Develop your own creative approach, no matter what your skill level with The Urban Sketching Handbook: Reportage and Documentary Drawing.
The third volume in The Urban Sketching Handbook series, Reportage and Documentary Drawing, is about drawing as a form of journalism or documenting life. This includes drawings events such as parades, music performances, sporting events, speeches, and can include everything from newsworthy political events to simply documenting a day’s adventures. It’s about being attentive to your surroundings, and telling that story through your sketches.
Artist Veronica Lawlor explains how to use art to find and tell the stories around you. From visual journalism to simply sharing your emotional experience of a place, a reportage illustrator has something to say to their audience. Just as there are all types of written stories to be told, mystery, horror, romance – this volume of The Urban Sketching Handbook series reminds artists, sketchers, doodlers, and illustrators that there are all types of visual stories waiting to be told. And the next step is to go out and tell them!
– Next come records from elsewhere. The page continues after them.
Lemma enter_bulkhead_spec (p : ResiliencePolicy D) : exists f, (enter_bulkhead p).2 = on_bh p f /\
  match bulkhead p with Some bh => f bh = (bh_try_acquire bh).2 /\ (enter_bulkhead p).1 = negb (bh_is_saturated bh) | None => (enter_bulkhead p).1 = true end.
Proof.
  unfold enter_bulkhead. destruct p as [cb [bh|] eb tb t]; cbn [bulkhead]; [|by exists id].
  destruct (acquire_count bh) as (_ & Hr & _). destruct (bh_try_acquire bh) as [rc bh'] eqn:E. exists (fun _ => bh'). cbn [fst snd] in *. subst rc. by destruct (bh_is_saturated bh).
Qed.
Lemma enter_breaker_spec (p : ResiliencePolicy D) w : exists f, (enter_breaker clock p w).1.2 = on_cb p f /\ reached 0 w (enter_breaker clock p w).2 /\
  ((enter_breaker clock p w).1.1 = false -> exists cb, circuit_breaker p = Some cb /\ state cb <> CB_STATE_CLOSED).
Proof.
  unfold enter_breaker. destruct p as [[cb|] bh eb tb t]; cbn [circuit_breaker]; [|exists id; split; [done|]; split; [constructor|done]].
  pose proof (now_ms_reached w). destruct (now_ms clock w) as [now w']. destruct (cb_allow_request cb now) as [ok cb'] eqn:E.
  exists (fun _ => cb'). split; [done|]. split; [done|]. cbn. intros ->. exists cb. split; [done|]. intros Hc. unfold cb_allow_request in E. by rewrite Hc in E.
Qed.
Lemma enter_limiter_spec (p : ResiliencePolicy D) now : exists f, (enter_limiter p now).2 = on_tb p f /\ ((enter_limiter p now).1 = false -> is_Some (rate_limiter p)).
Proof.
  unfold enter_limiter. destruct p as [cb bh eb [tb|] t]; cbn [rate_limiter]; [|by exists id].
  destruct (tb_try_consume _ _ _) as [ok tb']. exists (fun _ => tb'). split; [done|]. eauto.
Qed.

(** Taking a place and giving it back. *)
Definition gives_back (f : Bulkhead -> Bulkhead) : Prop :=
  forall bh, 0 < current_count bh -> current_count (f bh) = current_count bh - 1 /\ max_concurrent (f bh) = max_concurrent bh.
Lemma release_gives_back : gives_back bh_release.
Proof. intros bh H. rewrite release_count by lia. unfold bh_release. destruct (0 <? current_count bh); cbn; lia. Qed.
Lemma release_result_gives_back b : gives_back (fun bh => bh_release_with_result bh b).
Proof. intros bh H. rewrite release_result_count by lia. unfold bh_release_with_result. destruct (0 <? current_count bh), b; cbn; lia. Qed.
Lemma through_bulkhead (p : ResiliencePolicy D) f g :
  (forall bh, bulkhead p = Some bh -> 0 <= current_count bh /\ f bh = (bh_try_acquire bh).2 /\ bh_is_saturated bh = false) -> gives_back g ->
  option_Forall2 (fun bh bh' => current_count bh' = current_count bh /\ max_concurrent bh' = max_concurrent bh) (bulkhead p) (g <$> (f <$> bulkhead p)).
Proof.
  intros Hf Hg. destruct (bulkhead p) as [bh|]; constructor. destruct (Hf bh eq_refl) as (H0 & -> & Hs).
  destruct (acquire_count bh) as (Hc & _ & Hm). rewrite Hs in Hc. destruct (Hg (bh_try_acquire bh).2) as [-> ->]; lia.
Qed.
Lemma budget_backoff (p p' : ResiliencePolicy D) : backoff p' = backoff p -> budget p' = budget p.
Proof. unfold budget. by intros ->. Qed.
Lemma ran_budget r (p p' : ResiliencePolicy D) : ran r p p' -> budget p' = budget p.
Proof. intros [_ _ _ _ H]. unfold budget. inversion H as [x y [(_ & _ & Hm) _]|]; cbn; [by rewrite Hm|done]. Qed.

(** C32: A call of the pipeline returns, whatever the guarded function, the clock and the
    generator do.  Its result tells how many calls were made: none when it is refused, as
    many as the backoff allows when it failed, one to that many otherwise; the bulkhead
    refuses exactly when it is full, and has as many calls in progress after as before. *)
Theorem resilience_execute_correct (p : ResiliencePolicy D) now w : usable p ->
  exists r p' w' k, resilience_execute clock rand fn p now w = Some (r, p', w') /\ reached k w w' /\ executed p r p' k.
Proof.
  intros [Hmax Hcur]. unfold resilience_execute. destruct (enter_bulkhead_spec p) as (f & Hf & Hok).
  destruct (enter_bulkhead p) as [ok p1]. cbn [fst snd] in *. subst p1.
  destruct ok; cbn [negb].
  2:{ destruct (bulkhead p) as [bh|] eqn:Hb; [|done]. destruct Hok as [Hfb Hs]. symmetry in Hs. apply negb_false_iff in Hs.
      eexists _, _, w, 0%nat. split; [done|]. split; [constructor|]. split; try done; [split; [by exists bh|done]|].
      cbn. rewrite Hb. constructor. destruct (acquire_count bh) as (Hc & _ & Hm). rewrite Hs in Hc. by rewrite Hfb. }
  assert (Hf' : forall bh, bulkhead p = Some bh -> 0 <= current_count bh /\ f bh = (bh_try_acquire bh).2 /\ bh_is_saturated bh = false).
  { intros bh Hb. rewrite Hb in Hok. destruct Hok as [? Hs]. symmetry in Hs. apply negb_true_iff in Hs. auto. }
  assert (Hne : forall r, r <> RESILIENCE_REJECTED_BULKHEAD -> r = RESILIENCE_REJECTED_BULKHEAD <-> exists bh, bulkhead p = Some bh /\ bh_is_saturated bh = true).
  { intros r Hr. split; [done|]. intros (bh & Hb & Hs). destruct (Hf' bh Hb) as (_ & _ & ?). congruence. }
  clear Hok. destruct (enter_breaker_spec (on_bh p f) w) as (g & Hg & R1 & Hrej).
  destruct (enter_breaker clock (on_bh p f) w) as [[ok p2] w1]. cbn [fst snd] in *. subst p2.
  destruct ok; cbn [negb].
  2:{ eexists _, _, w1, 0%nat. split; [done|]. split; [done|]. split; try done; [by apply Hne|by intros; apply Hrej|by apply through_bulkhead, release_gives_back]. }
  destruct (enter_limiter_spec (on_cb (on_bh p f) g) now) as (h & Hh & Hrl).
  destruct (enter_limiter (on_cb (on_bh p f) g) now) as [ok p3]. cbn [fst snd] in *. subst p3.
  destruct ok; cbn [negb].
  2:{ set (p3 := on_tb (on_cb (on_bh p f) g) h).
      pose proof (record_reached p3 cb_record_success w1) as R4. destruct (record_policy p3 cb_record_success w1) as [n Hp].
      destruct (record_in_breaker clock p3 cb_record_success w1) as [p4 w4]. cbn [fst snd] in *. subst p4.
      eexists _, _, _, _. split; [done|]. split; [by eapply reached_trans|].
      split; try done; [by apply Hne|by intros; apply Hrl|by apply through_bulkhead, release_gives_back]. }
  set (p3 := on_tb (on_cb (on_bh p f) g) h).
  destruct (execute_with_retry_spec p3 w1) as (r & p' & w' & k & -> & R2 & Hk & Hran & Hpos); [done|].
  eexists _, _, _, _. split; [done|]. split; [by eapply reached_trans|]. rewrite Nat.add_0_l.
  split; try done.
  - apply Hne. intros ->. cbn in Hk. lia.
  - intros ->. cbn in Hk. lia.
  - intros ->. cbn in Hk. lia.
  - rewrite (ran_bulkhead _ _ _ Hran). apply (through_bulkhead p f); [done|apply release_result_gives_back].
  - by apply (ran_budget r p3).
Qed.
End theorems.

(** ** The breaker *)

Inductive cb_op := Allow | Success | Failure | Reset.
Definition cb_step (cb : CircuitBreaker) (o : cb_op * Z) : CircuitBreaker :=
  match o.1 with
  | Allow => (cb_allow_request cb o.2).2
  | Success => cb_record_success cb o.2
  | Failure => cb_record_failure cb o.2
  | Reset => cb_reset cb
  end.
(** The counts fit the state, so none of them overflows. *)
Record breaker_ok (cb : CircuitBreaker) : Prop := {
  bo_failures : 0 <= failure_count cb <= failure_threshold cb;
  bo_closed : state cb = CB_STATE_CLOSED -> failure_count cb < failure_threshold cb;
  bo_requests : 0 <= half_open_request_count cb <= half_open_max_requests cb;
  bo_successes : 0 <= half_open_success_count cb <= half_open_max_requests cb;
  bo_half_open : state cb = CB_STATE_HALF_OPEN -> half_open_success_count cb < half_open_max_requests cb;
  bo_positive : 0 < failure_threshold cb /\ 0 < half_open_max_requests cb;
}.

Lemma or_default_pos x d : 0 < d -> 0 < or_default x d.
Proof. unfold or_default. destruct (Z.ltb_spec 0 x); lia. Qed.
Lemma breaker_create_ok name th t ho : breaker_ok (cb_create_with_config name th t ho).
Proof. pose proof (or_default_pos th 5). pose proof (or_default_pos ho 3). split; cbn; unfold CB_MAX_FAILURES_DEFAULT, CB_HALF_OPEN_MAX_DEFAULT; try done; lia. Qed.
Lemma breaker_step_ok cb o : breaker_ok cb -> breaker_ok (cb_step cb o).
Proof.
  intros [Hf Hc Hr Hs Hh [Ht Hm]]. destruct o as [[| | |] now]; cbn [cb_step fst snd]; unfold cb_allow_request, cb_record_success, cb_record_failure, cb_reset;
    destruct (state cb) eqn:St; cbn; rewrite ?St; try (specialize (Hc eq_refl)); try (specialize (Hh eq_refl));
    repeat (case_match; cbn in *); zbool; split; cbn; rewrite ?St; try done; intros; try lia; congruence.
Qed.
Some of the key concepts explored in this volume are:
– Observation
– Context
– History
– Ritual
– Understanding
– Storytelling
– Drama
– Documentation
About the Author
Veronica Lawlor is an instructor at Parsons the New School for Design, Pratt Institute, and her own Dalvero Academy. She is an illustrator and the president of Studio 1482, the illustration collective that contributed illustrations to One Drawing A Day and One Watercolor A Day. Lawlor is also a correspondent with Urban Sketchers, and her work was featured in the Quarry book: The Art of Urban Sketching, as well as in the first two issues of the Urban Sketching Handbook series.